**Instructions to follow:** The response must contain each line of the material that holds "tret".

**Information given:**
^^^^^^^^
(** What a call for a background job may come to, with the actions it took. *)
Definition background_outcome (env : launch_env) (max_chars : option Z) (command : str) (log_path : option str)
    (privilege : BackgroundPrivilege) (st : local_state) (a : CallToolResult * option started * local_state) (t : list launch_action) : Prop :=
  let '(r, task, st') := a in
  held t = 0 /\
  (queued t = [] \/ exists sanitized, sanitize_command command max_chars = Ok sanitized /\
     queued t = [wrapper_payload (l_job_id env) (privileged privilege sanitized).1.1]) /\
  match task with
  | None => is_error r = true /\ registry st' = registry st /\ states st' = states st
  | Some s => exists sanitized path,
      sanitize_command command max_chars = Ok sanitized /\
      r = background_json_ok (l_job_id env) (s_pid s) path /\
      parent_components path = Some (components base_dir) /\
      (forall p, log_path = Some p -> path = p /\ validate_background_log_path base_dir p = Ok tt) /\
      started_by env s /\
      (let '(for_exec, for_registry, _) := privileged privilege sanitized in
       queued t = [wrapper_payload (l_job_id env) for_exec] /\
       registered_job (l_job_id env) st' = Some (running_job env s path for_registry)) /\
      (refs_ok st -> refs_ok st' /\ forall other, other <> l_job_id env -> registered_job other st' = registered_job other st)
  end.

Lemma background_adds env max_chars su_password_set command log_path privilege st :
  adds (execute_background_impl env max_chars su_password_set command log_path privilege st)
    (background_outcome env max_chars command log_path privilege st).
Proof.
  set (Q := background_outcome env max_chars command log_path privilege st).
  assert (Hskip : forall u e st', queued u = [] -> held u = 0 -> registry st' = registry st -> states st' = states st ->
    Q (background_json_err e [], None, st') u).
  { intros u e st' Hq Hh Hr Hs. unfold Q, background_outcome. rewrite Hq. cbn. split_and!; [done|by left|done..]. }
  assert (Hrefuse : forall e st', registry st' = registry st -> states st' = states st -> adds (tret (background_json_err e [], None, st')) Q).
  { intros e st' Hr Hs. apply adds_ret. by apply Hskip. }
  unfold execute_background_impl. cbv zeta.
  destruct (match log_path with Some p => Ok p | None => _ end) as [path|e] eqn:Ep; [|by apply Hrefuse].
  destruct (match log_path with Some p => validate_background_log_path base_dir p | None => Ok tt end) as [[]|e] eqn:Ev; [|by apply Hrefuse].
  pose proof (ensure_log_direct env path (disk st)) as Hdirect. destruct (ensure_local_log_file env path (disk st)) as [[[]|e] d]; [|by apply Hrefuse].
  specialize (Hdirect eq_refl). destruct (sanitize_command command max_chars) as [sanitized|e] eqn:Es; [|by apply Hrefuse].
  apply adds_act. destruct (l_connected env) as [[]|e]; [|apply adds_ret; by apply Hskip].
  destruct (privileged privilege sanitized) as [[for_exec for_registry] elevate] eqn:Epr.
  assert (Hstart : forall pre, queued pre = [] -> held pre = 0 ->
    adds (tbind (start_job env for_exec path for_registry (with_disk d st)) (fun '(r, st) =>
      match r with
      | Err e => tret (background_json_err e [], None, st)
      | Ok s => tret (background_json_ok (l_job_id env) (s_pid s) path, Some s, st)
      end)) (fun a u => Q a (pre ++ u))).
  { intros pre Hq Hh. eapply adds_bind; [apply start_job_adds|]. intros [r st'] u [Hu Hr].
    destruct r as [s|e]; apply adds_ret; rewrite app_nil_r; unfold Q, background_outcome; rewrite queued_app, held_app, Hq, Hh; cbn [app].
    - destruct Hr as (Hqu & Hs & ->). rewrite Hqu. split; [lia|]. split; [right; exists sanitized; by rewrite Epr|]. exists sanitized, path.
      rewrite Epr. destruct (register_running_job_spec (l_now env) (l_job_id env) (s_pid s) path for_registry (with_disk d st)) as [Hreg Hothers].
      split_and!; try done. intros p ->. by injection Ep as <-.
    - destruct Hr as [-> Hle]. split_and!; [lia| |done..]. destruct Hle as [->| ->]; [by left|right; exists sanitized; by rewrite Epr]. }
  apply adds_if; [by apply (Hstart [Connecting])|by apply (Hstart [Connecting; Elevating])].
Qed.

(** C27. Starting a background job is all or nothing, and truthful. Whatever the
    connection, the channel and the disk do, the command slot is given back,
    the wrapper is queued at most once, and: either the answer is an error and
    no job appears; or the answer names a job that is registered as running
    with the process id the wrapper printed and a log directly under the spool
    directory, the wrapper of exactly the sanitized command was queued once,
    and no other job changes. *)
Theorem background_launch (env : launch_env) (max_chars : option Z) (su_password_set : bool) (command : str)
    (log_path : option str) (privilege : BackgroundPrivilege) (st : local_state) :
  let '(a, t) := execute_background_impl env max_chars su_password_set command log_path privilege st [] in
  background_outcome env max_chars command log_path privilege st a t.
Proof.
  destruct (background_adds env max_chars su_password_set command log_path privilege st []) as (a & u & E & HQ). by rewrite E.
Qed.
(** ** The log of a job *)

Definition log_entry (path : str) (st : local_state) : option file_entry := fs_files (disk st) !! default [] (file_name path).

Lemma ensure_log_empty env path fs fs' :
  l_before_open env = (fun fs => fs) -> ensure_local_log_file env path fs = (Ok tt, fs') ->
  fs_files fs' !! default [] (file_name path) = Some {| f_kind := FkFile; f_content := []; f_mtime := l_now env |}.
Proof.
  intros Hb. unfold ensure_local_log_file. rewrite Hb. destruct (ensure_dir _ _ fs) as [fs1|] eqn:E; [|done].
  destruct (bool_decide _); [done|]. set (name := default [] (file_name path)). unfold check_log_entry.
  destruct (l_meta_error env); [done|]. unfold open_log_truncated, open_spool_write_no_symlink.
  destruct (fs_files fs1 !! name) as [e|] eqn:En; cbn; [destruct (f_kind e); try done|];
    (destruct (l_open_error env); [by try destruct (bool_decide _)|]); cbn; intros [= _ <-]; apply lookup_insert_eq.
Qed.

Lemma persist_keeps now j fs name :
  (forall q, state_path_for base_dir (Job.job_id j) = Ok q -> default [] (file_name q) <> name) ->
  fs_files (fst (persist_job_state to_json base_dir euid umask now j fs)) !! name = fs_files fs !! name.
Proof.
  intros Hn. unfold persist_job_state. destruct (ensure_dir _ _ fs) as [fs1|] eqn:E; [|done].
  apply ensure_dir_ok in E as (_ & <- & _). destruct (bool_decide _); [done|].
  destruct (state_path_for _ _) as [q|] eqn:Eq; [|done]. specialize (Hn q eq_refl).
  destruct (to_json _); [|done]. unfold open_spool_write_no_symlink.
  destruct (fs_files fs1 !! default [] (file_name q)) as [e|] eqn:En; [destruct (f_kind e); try done|]; cbn;
    by rewrite lookup_alter_ne, ?lookup_insert_ne.
Qed.

(** A job's persisted state is not its log. *)
Lemma state_not_log id path :
  is_absolute base_dir = true -> default_local_log_path id = Ok path ->
  forall q, state_path_for base_dir id = Ok q -> default [] (file_name q) <> default [] (file_name path).
Proof.
  intros Hb Hp q Hq. unfold default_local_log_path, log_path_for in Hp. unfold state_path_for in Hq.
  destruct (validate_job_id id) as [[]|] eqn:Ev; [|done]. cbn in Hp, Hq. injection Hp as <-. injection Hq as <-.
  destruct (log_name_plain id Ev) as [H1 H2]. unfold file_name.
  rewrite !components_join_plain, !rev_app_distr by done. cbn. intros E. by apply app_inv_head in E.
Qed.

Lemma stream_task_end append sync now id path s st code log rest e ref j :
  registry_get (registry st) id = Some ref -> states st !! ref = Some j -> Job.job_id j = id ->
  log_entry path st = Some e -> f_kind e = FkFile ->
  (forall q, state_path_for base_dir id = Ok q -> default [] (file_name q) <> default [] (file_name path)) ->
  stream_channel_inner append sync (Ok (f_content e)) (s_events s) (s_initial s) = Some (Ok (code, log, rest)) ->
  exists st', stream_task append sync now id path (Ok tt) s st = Some (Ok code, st') /\
    registered_job id st' = Some (apply_update (terminal_update (Ok (code, log, rest))) now j) /\
    f_content <$> log_entry path st' = Some log.
Proof.
  intros Hreg Hj Hid He Hk Hname Hinner. unfold stream_task, stream_channel. unfold log_entry in *. rewrite He, Hinner.
  unfold update_job_terminal. rewrite Hreg, Hj. cbn [fmap option_fmap option_map]. eexists. split; [reflexivity|]. split.
  - unfold registered_job. cbn [registry]. rewrite Hreg. cbn. by rewrite lookup_alter_eq, Hj.
  - cbn [disk]. rewrite persist_keeps.
    + cbn. rewrite lookup_alter_eq, He. cbn. by rewrite Hk.
    + intros q. rewrite <- Hid in Hname. replace (Job.job_id (apply_update _ now j)) with (Job.job_id j); [apply Hname|].
      by destruct code.
Qed.
(** Exit statuses are unsigned. *)
Definition statuses_ok (events : list (Z * option ChannelMsg)) : Prop :=
  Forall (fun e => match snd e with Some (ExitStatus n) => 0 <= n | _ => True end) events.

Lemma exit_of_reported init events :
  statuses_ok events -> reported_code init = init -> reported_code (exit_of init events) = exit_of init events.
Proof.
  intros H. revert init. induction H as [|[delay m] events Hm H IH]; intros init Hi; [done|]. cbn [exit_of foldl].
  apply IH. destruct (reported_exit m) as [c|] eqn:E; [|done]. cbn [snd] in Hm.
  assert (Hc : 0 <= c <= 255).
  { destruct m as [[| |n|sg| | | |]|]; try done; injection E as <-.
    - unfold clamp_exit_status. destruct (255 <? n) eqn:En; bool_hyps; lia.
    - destruct sg; cbn; lia. }
  unfold reported_code. cbn. replace ((0 <=? c) && (c <=? U32_MAX)) with true by (unfold U32_MAX; lia). f_equal. lia.
Qed.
^^^^^^^^
**Answer to this task:**
  assert (Hrefuse : forall e st', registry st' = registry st -> states st' = states st -> adds (tret (background_json_err e [], None, st')) Q).
      | Err e => tret (background_json_err e [], None, st)
      | Ok s => tret (background_json_ok (l_job_id env) (s_pid s) path, Some s, st)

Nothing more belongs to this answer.